Press Release

BALTIMORE (February 2, 2004) – Maryland has asked the federal Environmental Protection Agency to remove Kent and Queen Anne’s counties from a list of jurisdictions with poor air quality.

Ozone levels have decreased in the two counties and the Maryland Department of the Environment (MDE) has requested that Kent and Queen Anne’s be removed from a list of “nonattainment” areas. EPA declared air in the counties “marginal” in 1991 because the counties failed to meet the federal one-hour ozone standard.*

In the decade since then, government and businesses in the counties have reduced emissions. Pollution controls in the Baltimore and Washington “severe” air quality regions have also helped the two counties achieve clean air by reducing the amount of pollution carried from these heavily populated areas to the Eastern Shore by prevailing west-to-east wind patterns.

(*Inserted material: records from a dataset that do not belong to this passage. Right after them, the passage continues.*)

Definition told (e : UnitEvent) (w : Manager) : Manager := after (OpMessage e) w.

Lemma told_reachable w e : reachable 4 0 w -> event_ok w e -> reachable 4 0 (told e w).
Proof. intros Hr Hok. by apply (reach_after w (OpMessage e)). Qed.

(** Messages that are always served make a session. *)
Lemma session_exists es w : reachable 4 0 w ->
  Forall (fun e => forall w, event_ok w e /\ session_event w e = true) es -> exists w', session 4 w es w'.
Proof.
  intros Hr Hes. revert w Hr. induction Hes as [|e es He _ IH]; intros w Hr; [by eexists; constructor|].
  destruct (He w) as [Hok Hev]. destruct (IH _ (told_reachable w e Hr Hok)) as [w' Hses]. exists w'.
  destruct (run_op_inv 4 0 ltac:(lia) w (OpMessage e) (reachable_inv 4 0 ltac:(lia) w Hr) Hok) as (w1 & Hrun & _).
  unfold told, after in Hses. rewrite Hrun in Hses. by econstructor.
Qed.

(** The scenario starts its test, the test says so, and then passes. *)
Definition messages : list UnitEvent :=
  [advance_event s1 0; Event.ManagerRequest (mkCtrl a Ctrl.TestStarted); advance_event a 0;
   advance_event a 0; advance_event a 0].

Lemma advance_ok w id code : event_ok w (advance_event id code).
Proof. by split. Qed.

Lemma messages_session : exists w', session 4 w4 messages w'.
Proof.
  apply session_exists; [apply w4_reachable|].
  repeat apply Forall_cons_2; try apply Forall_nil_2; intros w; (split; [|done]); by split.
Qed.

(** The current scenario, its state and its tests. *)
Lemma current_state w st seq :
  (p ← m_current_scenario w; s ← m_heap w !! p; Some (sc_state s, test_sequence s)) = Some (st, seq) ->
  exists p s, m_current_scenario w = Some p /\ m_heap w !! p = Some s /\ sc_state s = st /\ test_sequence s = seq.
Proof.
  destruct (m_current_scenario w) as [p|]; [|done]. simpl. destruct (m_heap w !! p) as [s|] eqn:Hs; [|done].
  intros [= <- <-]. by exists p, s.
Qed.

“This is an accomplishment of which the counties and their citizens should be proud,” said Kendl P. Philbrick, acting secretary of the environm​ent. “Kent and Queen Anne’s counties are the first nonattainment area in Maryland to comply with the National Ambient Air Quality Standard for the pollutant ground level ozone.”


*Air quality monitors measure ozone concentrations 24 hours a day. If a single monitor records a concentration of more than 124 parts per billion (a “code red” day) at any time during a 24-hour period, the region is considered to have failed the one-hour ozone standard. When ozone levels drop below 80 parts per billion, the air quality is designated “code green.”